Dave Simonett says a few years ago he basically called it quits on Trampled by Turtles.
The Duluth-based band had been touring almost nonstop for years and he said they all needed a break. He wanted to focus on solo work. He didn't do it as Dave Simonett, though — he called the project Dead Man Winter.
A few years, and some albums, have passed since then. Things have changed for Simonett. He looks relaxed in the control room at Pachyderm Studios in Cannon Falls, Minn., as he talked about his new album "Red Tail."
"A lot of my stuff is real simple three-chord songs,” he said. “And for me, how I choose to sonically mess with that is finding other people to play with, and to play on top of that and each musician I know is kind of maybe an ingredient in a recipe or something like that. You can pick a flavor."
"Red Tail" is an atmospheric collection of eight songs, very different from the bluegrass-fueled energy of Trampled by Turtles. Simonett said there is no underlying meaning, just a group of songs he wrote at a certain time. Listeners can interpret them as they will.
The album's also a far cry from his last solo effort released in 2017, which was a reaction to a painful divorce.
"That Dead Man Winter album "Furnace," [there] was a very specific reason for making it and a very specific head space” he said “And I didn't have that this time around. It was just kind of light and easy."
In time, he says Dead Man Winter became a band in its own right, and then Trampled by Turtles hit the road again after a two year hiatus. Now he has his first solo album under his own name, and an important realization.
"I feel like I am at my best when as many projects as I can have are happening,” he said. “Not at the same time, meaning I don't go from one tour to the other tour, but all happening in general."
He recorded all of the songs on "Red Tail" as demos in his home studio. He then brought them to Pachyderm, along with old friends, including bassist Al Church and guitarist DJ House.
"I didn't come in with any concrete ideas, and I don't think anybody else did either. Actually, I don't think I even played them the music before they got here, to be honest. So, it was kind of spur of the moment" he laughed. "But I like to record in that way."

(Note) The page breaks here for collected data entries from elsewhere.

Lemma tcp_close_own L i now rt : own L rt -> own L (tcp_close submit i now rt).
Proof.
  intros H. unfold tcp_close. set (rt1 := alter_sock i _ rt). assert (H1 : own L rt1) by own_quietly. clearbody rt1. clear H.
  destruct (in_state _ TCP_LISTEN).
  - eapply own_quiet; [apply quiet_clear_sock; reflexivity|]. apply foldl_own; [|exact H1]. intros k rt' _ H'. unfold abort_child.
    destruct (_ || _); [exact H'|]. apply tcp_emit_own. by apply tcp_fail_own.
  - destruct (_ || _); [by apply tcp_fail_own|]. apply tcp_kick_own. own_quietly.
Qed.

Lemma tcp_send_own L i data rt : own L rt -> own L (tcp_send submit i data rt).2.
Proof.
  intros H. unfold tcp_send. destruct (truth _); [exact H|]. destruct (_ && _); [exact H|]. destruct (negb _); [exact H|].
  destruct (negb _); [exact H|]. set (rt1 := alter_tcp i _ rt). assert (H1 : own L rt1) by own_quietly. clearbody rt1. clear H.
  destruct (timer_cycles rt1) as [now rt2] eqn:E.
  assert (H2 : own L rt2) by (replace rt2 with (timer_cycles rt1).2 by (by rewrite E); own_quietly).
  cbn [snd]. by apply tcp_kick_own.
Qed.

Lemma tcp_recv_own L i length rt : own L rt -> own L (tcp_recv submit i length rt).2.
Proof.
  intros H. unfold tcp_recv. destruct (negb _); [exact H|]. destruct (negb _).
  - destruct (truth _); [exact H|]. by destruct (tc_peer_fin _).
  - cbn [snd]. apply tcp_ack_own. own_quietly.
Qed.

Lemma reset_reply_own L local remote seq ack flags length rt : own L rt -> own L (reset_reply submit local remote seq ack flags length rt).
Proof.
  intros H. unfold reset_reply. destruct (flag _ _); [exact H|]. cbv zeta.
  match goal with |- context[tcp_emit submit ?a ?b ?c ?d ?e ?f ?g ?r] => assert (He := tcp_emit_own L a b c d e f g r H) end.
  repeat case_match; cbn [snd] in *; own_quietly.
Qed.

Lemma passive_open_own L listen local remote seq window mss now rt : own L rt ->
  own L (passive_open submit listen local remote seq window mss now rt).2.
Proof.
  intros H. unfold passive_open. destruct (_ <=? _); [exact H|]. assert (Ha := quiet_allocate rt rt PS_SOCK_STREAM ltac:(reflexivity)).
  destruct (socket_allocate rt PS_SOCK_STREAM) as [[i|] rt1]; cbn [snd] in Ha; apply (own_quiet _ _ _ Ha) in H; [|exact H].
  cbn [snd]. eapply own_quiet; [apply quiet_tcp_stat; reflexivity|]. apply tcp_emit_flight_own. own_quietly.
Qed.

Lemma acknowledge_own L i ack now rt : own L rt -> own L (acknowledge i ack now rt).
Proof.
  intros H. unfold acknowledge. destruct (negb _); [own_quietly|]. destruct (acknowledge_flight _ _ _) as [flags c].
  set (rt1 := alter_tcp i _ rt). assert (H1 : own L rt1) by own_quietly. clearbody rt1. clear H.
  destruct flags as [flags|]; [|exact H1]. destruct (flag _ _); [|exact H1]. destruct (in_state _ _); [by apply tcp_fail_own|].
  destruct (tc_peer_fin _); own_quietly.
Qed.

Lemma input_syn_sent_own L i local remote seq ack window flags length mss rt : own L rt ->
  own L (input_syn_sent submit i local remote seq ack window flags length mss rt).2.
Proof.
  intros H. unfold input_syn_sent. destruct (_ && _); [by apply reset_reply_own|].
  destruct (flag flags RTE_TCP_RST_FLAG); [cbn [snd]; destruct (flag _ _); [by apply tcp_fail_own|exact H]|].
  destruct (negb _); [exact H|]. cbn [snd]. apply tcp_ack_own. own_quietly.
Qed.

Lemma input_data_own L i seq ack window flags payload now rt : own L rt ->
  own L (input_data submit i seq ack window flags payload now rt).2.
Proof.
  intros H. unfold input_data. set (rt1 := alter_tcp i _ rt). assert (H1 : own L rt1) by own_quietly. clearbody rt1. clear H.
  set (got := if negb _ && _ then _ else _). assert (Hg : own L got.2).
  { unfold got. destruct (_ && _); [|exact H1]. destruct (accept_payload _ _) as [received c]. cbn [snd]. own_quietly. }
  destruct got as [received rt2]. cbn [snd] in Hg. destruct (negb _); [cbn [snd]; apply tcp_kick_own; by apply tcp_ack_own|].
  set (rt3 := if _ && _ && _ then _ else rt2). assert (H3 : own L rt3) by (unfold rt3; destruct (_ && _ && _); [own_quietly|exact Hg]).
  clearbody rt3. cbn [snd]. apply tcp_kick_own. destruct (_ || _); [by apply tcp_ack_own|exact H3].
Qed.

Lemma input_synchronized_own L i local remote seq ack window flags payload now rt : own L rt ->
  own L (input_synchronized submit i local remote seq ack window flags payload now rt).2.
Proof.
  intros H. unfold input_synchronized. destruct (_ && _ && _); [by apply tcp_emit_flight_own|].
  destruct (in_state _ TCP_TIME_WAIT).
  { cbn [snd]. destruct (flag flags RTE_TCP_RST_FLAG); [exact H|]. apply (tcp_ack_own L i) in H. destruct (_ && _); [own_quietly|exact H]. }
  destruct (negb (seq =? _)).
  { cbn [snd]. eapply own_quiet; [apply quiet_tcp_stat; reflexivity|]. destruct (negb _); [by apply tcp_ack_own|].
    destruct (_ && _); [by apply tcp_ack_own|exact H]. }
  destruct (flag flags RTE_TCP_RST_FLAG); [cbn [snd]; apply tcp_fail_own; own_quietly|].
  destruct (flag flags RTE_TCP_SYN_FLAG); [by apply tcp_ack_own|]. destruct (_ && _); [by apply tcp_ack_own|].
  destruct (negb _); [exact H|]. destruct (before _ _); [by apply tcp_ack_own|]. destruct (_ && _); [by apply reset_reply_own|].
  set (rt1 := if in_state _ TCP_SYN_RECEIVED then _ else rt).
  assert (H1 : own L rt1) by (unfold rt1; destruct (in_state _ _); [own_quietly|exact H]). clearbody rt1. clear H.
  apply (acknowledge_own L i ack now) in H1. destruct (_ || _); [exact H1|]. by apply input_data_own.
Qed.

Lemma tcp_input_own L ctx m o header_len length mss now rt : own L rt ->
  own L (tcp_input submit ctx m o header_len length mss now rt).2.
Proof.
  intros H. unfold tcp_input. destruct (negb _); [exact H|]. destruct (connection _ _ _) as [i|].
  - destruct (in_state _ _); [by apply input_syn_sent_own|by apply input_synchronized_own].
  - destruct (listener _ _) as [l|]; [|by apply reset_reply_own]. destruct (_ && _); [by apply passive_open_own|by apply reset_reply_own].
Qed.

Lemma tick_socket_own L now rt i : own L rt -> own L (tick_socket submit now rt i).
Proof.
  intros H. unfold tick_socket. destruct (_ || _); [exact H|]. destruct (_ && _).
  { apply tcp_fail_own. destruct (in_state _ _); [exact H|own_quietly]. }
  destruct (_ || _); [exact H|]. destruct (_ =? _); [apply tcp_fail_own; own_quietly|].
  destruct (truth (tc_flight_flags _)).
  - apply (tcp_emit_flight_own L i) in H. own_quietly.
  - destruct (_ && _); [|own_quietly].
    match goal with |- own _ (alter_tcp _ _ (tcp_emit _ ?a ?b ?c ?d ?e ?f ?g _).2) => apply (tcp_emit_own L a b c d e f g) in H end. own_quietly.
Qed.

Lemma tcp_timer_own L now rt : own L rt -> own L (tcp_timer_progress submit now rt).
Proof.
  intros H. unfold tcp_timer_progress. destruct (_ <? _); [exact H|]. apply foldl_own; [intros; by apply tick_socket_own|]. own_quietly.
Qed.
End protocols.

Simonett said while these new songs are in the first person, that doesn't necessarily mean they are "true" as he puts it, but they are expressions of him. They describe life in the Midwest: people and places.
The song "In the Western Wind and Sunrise" describes a small town.
The songs changed as Simonett presented them to his collaborators. He only had two verses for "In the Western Wind and Sunrise," but on the album it ended up more than six minutes long.
"We started messing around on it in here,” he said pointing to the studio. “And really the first time that group played it, we kept letting it go at the end … where I think it ended up for me was the instrumental part became the bulk of the song.”
With "Red Tail" out and receiving airplay, Simonett has a new sense of freedom.
"There is something kind of liberating to just — it took the long way to get there — but just to use my own name meant that I can kind of do whatever I want," he said.
Simonett was due to launch a national tour in support of “Red Tail” on Thursday at the Reif Center in Grand Rapids, Minn. That gig has been postponed due to the coronavirus. A May 9 concert at the Fitzgerald Theater in St Paul is still on for now.